Among the young and athlete population, performance-enhancing drugs (PED), most notably AAS, carry a significant risk of harmful side effects. Along with aesthetic and athletic benefits such as increased muscle mass, documented adverse effects include myocardial infarction,[23] liver injury, kidney dysfunction, testicular atrophy, gynecomastia, and acne.[16] Growth hormone is another drug that is used by approximately 5% of US high-school students with doses up to 20 times the therapeutic level and commonly consumed as an adjunct to AAS in cycles of 4–6 weeks.[24] However, prior case reports on growth-hormone-induced acute pancreatitis are from growth-hormone-deficient children on treatment.[25] In addition to literature search on growth hormone, we found only one report on an animal study on the effects of clenbuterol on the pancreas. Guilhermo et al. have reported on the performance-enhancing effect of the acute administration of clenbuterol in horses and increased insulin secretion of pancreatic beta-2 adrenergic receptors.[26] However, this would not explain the occurrence of pancreatitis in mans. Overall, the mechanisms of pathology caused by PEDs, such as anabolic steroids, are better understood in the liver and kidney than the pancreas.[1]

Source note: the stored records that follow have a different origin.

Lemma testRoutineOnce_refines s id nonce taskId runId : refines (testRoutineOnce s id nonce taskId runId).
Proof.
  intros now db a ws held db1 H. unfold testRoutineOnce in H.
  apply ends_read in H as (d1 & _ & H). apply requiredRow_ok in H as (r & _ & H).
  apply ends_demand in H as (d2 & task & w2 & l2 & _ & Htask & H).
  apply insertRoutineTask_ok in Htask as (-> & -> & Hnt & Hsp & Hbot & Hth & Hu). readOwn.
  apply ends_demand in H as (d3 & runRow & w3 & l3 & S3 & Hrun & H).
  destruct runRow as [run|]; [|by apply ends_throw in H].
  apply insertRunRow_ok in Hrun as (-> & -> & Hnr & Hnn & Hnonce & [Es Eb Et Ek _ Eg _ _] & Hsrc & _). readOwn.
  apply ends_return in H as (S4 & -> & -> & ->). readOwn.
  assert (rtc (others commits [OfTask taskId]) d2 db1) as C2 by chain.
  cbn in Es, Eb, Et, Ek, Eg.
  apply commit_test_run; try (inLocks; fail); [done|].
  split_and!; [apply (held_task _ _ _ C2); [inLocks|done]|apply (held_run _ _ _ S4); [inLocks|done]
              |apply (held_nonce _ _ _ S4); [inLocks|done]|]. split_and!; congruence.
Qed.

(** The ledger has the occurrence a settlement answers with. *)
Definition settled (input : SlotInput) (o : option OccurrenceRow) (db : Conversations) : Prop :=
  match o with Some o => occurrences db !! (siRoutine input, slotOf input) = Some o | None => True end.

Definition firedOccurrence (c : CreatedRoutineRun) : OccurrenceRow :=
  {| ocId := rrOccurrence c; ocRun := Some (rrRun c).1 |}.

Lemma fireRoutineOnce_commits s input ids now db a ws held db1 :
  commitsOf (fireRoutineOnce s input ids) now [] [] db (Ok a) ws held db1 →
  commits held db1 (overlay applyWrite ws db1) ∧ settled input (firedOccurrence <$> a) (overlay applyWrite ws db1) ∧
  (∀ c, a = Some c → (rrRun c).1 = fireRun ids ∧ runs (overlay applyWrite ws db1) !! fireRun ids = Some (rrRun c).2 ∧
     rhSpace (rrRun c).2 = s ∧ rhTrigger (rrRun c).2 = routine_trigger).
Proof.
  intros H. unfold fireRoutineOnce in H.
  apply ends_demand in H as (d1 & firing & w1 & l1 & _ & Hf & H).
  destruct firing as [r|].
  2: { apply lockRoutineAt_none in Hf as ->. apply ends_return in H as (_ & -> & -> & _). by split_and!; [constructor|..]. }
  apply lockRoutineAt_ok in Hf as (-> & -> & Hr). readOwn.
  apply ends_demand in H as (d2 & occ & w2 & l2 & S2 & [-> Ho]%insertOccurrence_ok & H). readOwn.
  destruct occ as [o|]; [|subst w2; by apply ends_return in H as (_ & -> & -> & _); split_and!; [constructor|..]].
  destruct Ho as (-> & -> & Hno). readOwn.
  apply ends_demand in H as (d3 & task & w3 & l3 & S3 & Htask & H).
  apply insertRoutineTask_ok in Htask as (-> & -> & Hnt & Hsp & Hbot & Hth & Hu). readOwn.
  apply ends_demand in H as (d4 & runRow & w4 & l4 & S4 & Hrun & H).
  destruct runRow as [run|]; [|by apply ends_throw in H].
  apply insertRunRow_ok in Hrun as (-> & -> & Hnr & Hnn & Hnonce & [Es Eb Et Ek _ Eg _ _] & Hsrc & _). readOwn.
  apply ends_demand in H as (d5 & [] & w5 & l5 & S5 & Hl & H).
  apply (linkOccurrence_ok _ _ _ _ {| ocId := fireOccurrence ids; ocRun := None |}) in Hl as (-> & ->);
    [|by readOwn; rewrite lookup_insert_eq]. readOwn.
  apply ends_demand in H as (d6 & adv & w6 & l6 & S6 & Ha & H).
  destruct adv; [|by apply ends_throw in H].
  apply advanceRoutine_ok in Ha as (r' & Hr' & -> & ->). readOwn.
  apply ends_return in H as (S7 & -> & -> & ->). readOwn.
  assert (rtc (others commits [OfRoutine (siRoutine input)]) d1 d6) as C16 by chain.
  assert (rtc (others commits [OfRoutine (siRoutine input)]) d1 db1) as C1 by chain.
  assert (rtc (others commits [OfRoutine (siRoutine input)]) d2 db1) as C2 by chain.
  assert (rtc (others commits [OfTask (fireTask ids)]) d3 db1) as C3 by chain.
  assert (rtc (others commits [OfRun (fireRun ids); OfNonce (rhSpace run) (rhNonce run)]) d4 db1) as C4 by chain.
  apply routineAt_some in Hr as Hr''. destruct Hr'' as [[Hr2 _]%liveRoutine_some _].
  rewrite (held_routine _ _ _ C16) in Hr' by inLocks. rewrite Hr2 in Hr'. injection Hr' as <-.
  cbn in Es, Eb, Et, Ek, Eg, Hnonce. cbn [ocId].
  split_and!; [|by cbn; rewrite lookup_insert_eq
                |intros ? [= <-]; cbn; rewrite lookup_insert_eq; split_and!; congruence]. apply commit_fire; try (inLocks; fail); [|by rewrite (held_slots _ _ _ C2) by inLocks|done| |by apply textParameter_some].
  - rewrite (held_routineAt _ _ _ C1) by inLocks. by rewrite Es.
  - split_and!; [apply (held_task _ _ _ C3); [inLocks|done]|apply (held_run _ _ _ C4); [inLocks|done]
                |apply (held_nonce _ _ _ C4); [inLocks|done]|]. split_and!; congruence.
Qed.

Lemma recordMissedOnce_commits s input id now db a ws held db1 :
  commitsOf (recordMissedOnce s input id) now [] [] db (Ok a) ws held db1 →
  commits held db1 (overlay applyWrite ws db1) ∧ settled input a (overlay applyWrite ws db1) ∧
  (∀ o, a = Some o → ocRun o = None).
Proof.
  intros H. unfold recordMissedOnce in H.
  apply ends_demand in H as (d1 & firing & w1 & l1 & _ & Hf & H).
  destruct firing as [r|].
  2: { apply lockRoutineAt_none in Hf as ->. apply ends_return in H as (_ & -> & -> & _). by split_and!; [constructor|..]. }
  apply lockRoutineAt_ok in Hf as (-> & -> & Hr). readOwn.
  apply ends_demand in H as (d2 & occ & w2 & l2 & S2 & [-> Ho]%insertOccurrence_ok & H). readOwn.
  destruct occ as [o|]; [|subst w2; by apply ends_return in H as (_ & -> & -> & _); split_and!; [constructor|..]].
  destruct Ho as (-> & -> & Hno). readOwn.
  apply ends_demand in H as (d6 & adv & w6 & l6 & S6 & Ha & H).
  destruct adv; [|by apply ends_throw in H].
  apply advanceRoutine_ok in Ha as (r' & Hr' & -> & ->). readOwn.
  apply ends_return in H as (S7 & -> & -> & ->). readOwn.
  assert (rtc (others commits [OfRoutine (siRoutine input)]) d1 d6) as C16 by chain.
  assert (rtc (others commits [OfRoutine (siRoutine input)]) d1 db1) as C1 by chain.
  assert (rtc (others commits [OfRoutine (siRoutine input)]) d2 db1) as C2 by chain.
  apply routineAt_some in Hr as Hr''. destruct Hr'' as [[Hr2 _]%liveRoutine_some _].
  rewrite (held_routine _ _ _ C16) in Hr' by inLocks. rewrite Hr2 in Hr'. injection Hr' as <-.
  split_and!; [|by cbn; rewrite lookup_insert_eq|by intros ? [= <-]]. apply commit_missed with (spaceId := s); [inLocks|by rewrite (held_routineAt _ _ _ C1) by inLocks
                          |by rewrite (held_slots _ _ _ C2) by inLocks].
Qed.

Lemma fireRoutineOnce_refines s input ids : refines (fireRoutineOnce s input ids).
Proof. intros now db a ws held db1 He. by apply fireRoutineOnce_commits in He as [? _]. Qed.

Lemma recordMissedOnce_refines s input id : refines (recordMissedOnce s input id).
Proof. intros now db a ws held db1 He. by apply recordMissedOnce_commits in He as [? _]. Qed.

(** ** Routines at the operator's hand *)

Lemma removeRoutine_refines s id :
  refines (row ← demand (λ now db,
             match liveRoutine s id db with
             | Some r => (Ok (Some (removedRoutine r now)), [PutRoutine id (removedRoutine r now)], [OfRoutine id])
             | None => nothing (Ok None)
             end);
           requiredRow row (u "routine") id).
Proof.
  intros now db a ws held db1 H. apply ends_demand in H as (d1 & row & w & l & _ & Hc & H).
  destruct (liveRoutine s id _) as [r|] eqn:Er; [|by injection Hc as <- <- <-; apply ends_throw in H].
  injection Hc as <- <- <-. apply ends_return in H as (S1 & -> & -> & ->). readOwn.
  apply liveRoutine_some in Er as [Hr _].
  apply commit_routine_edit with (r := r); [inLocks|by rewrite (held_routine _ _ _ S1) by inLocks|by split].
Qed.

Lemma updateRoutineRow_refines s id patch next :
  refines (row ← demand (updateRoutineRow s id patch next); requiredRow row (u "routine") id).
Proof.
  intros now db a ws held db1 H. apply ends_demand in H as (d1 & row & w & l & _ & Hc & H).
  unfold updateRoutineRow in Hc. sqlCases Hc; [|by destruct H as (_ & ? & _)].
  destruct H as (S1 & [= ->] & -> & ->). readOwn.
  match goal with H : liveRoutine _ _ _ = Some _ |- _ => apply liveRoutine_some in H as [Hr _] end.
  eapply commit_routine_edit; [inLocks|by rewrite (held_routine _ _ _ S1) by inLocks|by split].
Qed.

Lemma insertThread_ok actor bot id now db x w l :
  insertThread actor bot id now db = (Ok (Some x), w, l) →
  x = id ∧ l = [OfThread id] ∧ threads db !! id = None ∧
  ∃ t, w = [PutThread id t] ∧ thNextMessage t = 0%Z ∧ thNextEvent t = 0%Z.
Proof.
  unfold insertThread. intros H. sqlCases H.
  match goal with H : bool_decide (is_Some _) = false |- _ => apply not_some in H end.
  split_and!; try done. by eexists.
Qed.

Lemma insertRoutine_ok id r now db x w l :
  insertRoutine id r now db = (Ok x, w, l) →
  w = [PutRoutine id x] ∧ l = [OfRoutine id] ∧ routines db !! id = None.
Proof.
  unfold insertRoutine, withText. intros H. sqlCases H.
  match goal with H : bool_decide (is_Some _) = false |- _ => apply not_some in H end. done.
Qed.

Section routines.
Context `{Timezones}.

Lemma createRoutineOnce_refines actor input cron threadId routineId :
  refines (createRoutineOnce actor input cron threadId routineId).
Proof.
  intros now db a ws held db1 Hb. unfold createRoutineOnce, readClock in Hb.
  destruct Hb as (d0 & _ & Hb). apply ends_demand in Hb as (d1 & created & w1 & l1 & _ & Ht & Hb).
  apply requiredRow_ok in Hb as (x & -> & Hb).
  apply insertThread_ok in Ht as (-> & -> & Hnt & t & -> & Hm & He). readOwn.
  destruct (scheduleBoundary _) as [next|]; [|by apply ends_throw in Hb].
  apply ends_demand in Hb as (d2 & row & w2 & l2 & S2 & Hr & Hb).
  apply insertRoutine_ok in Hr as (-> & -> & Hnr). readOwn.
  apply ends_return in Hb as (S3 & -> & -> & ->). readOwn.
  assert (rtc (others commits [OfThread threadId]) d1 db1) as C1 by chain.
  apply commit_routine; try (inLocks; fail); try done.
  - by rewrite (held_thread _ _ _ C1) by inLocks.
  - by rewrite (held_routine _ _ _ S3) by inLocks.
Qed.

(** ** Bodies that only read *)

Fixpoint readsOnly {A} (t : tx A) : Prop :=
  match t with
  | Ask stmt k => (∀ now db, (stmt now db).1.2 = []) ∧ ∀ x, readsOnly (k x)
  | _ => True
  end.

Lemma readsOnly_ends {A} (t : tx A) now ws held db a ws' held' db' :
  readsOnly t → commitsOf t now ws held db (Ok a) ws' held' db' → ws' = ws.
Proof.
  revert ws held db. induction t as [x|e|X stmt k IH]; intros ws held db; cbn [readsOnly ends].
  - by intros _ (_ & _ & -> & _).
  - by intros _ (_ & ? & _).
  - intros [Hs Hk] (d & _ & H'). specialize (Hs now (overlay applyWrite ws d)).
    destruct (stmt now (overlay applyWrite ws d)) as [[x w] l]. cbn in Hs. subst w.
    apply IH in H'; [|done]. by rewrite app_nil_r in H'.
Qed.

In our patient, magnetic resonance cholangiopancreatography (MRCP) and endoscopic ultrasound were not conducted to investigate for pancreatic divisum and occult microlithiasis, respectively, because of the rapid response to therapy, lack of history of a previous attack, and negative CT and ultrasound imaging. The patient was followed up for 1 year with no recurrent attacks and in the absence of drug use. The patient was not rechallenged because of the potential risks of recurrent pancreatitis. Of note is the lack of testing for genetic susceptibility for pancreatitis and to rule out familial forms of pancreatitis in most prior reports of drug-induced acute pancreatitis. Since the implication of specific drugs as a cause of acute pancreatitis is a diagnosis of exclusion, these rare genetic causes of pancreatitis must be ruled out before implicating the drug, as we have done in the current case.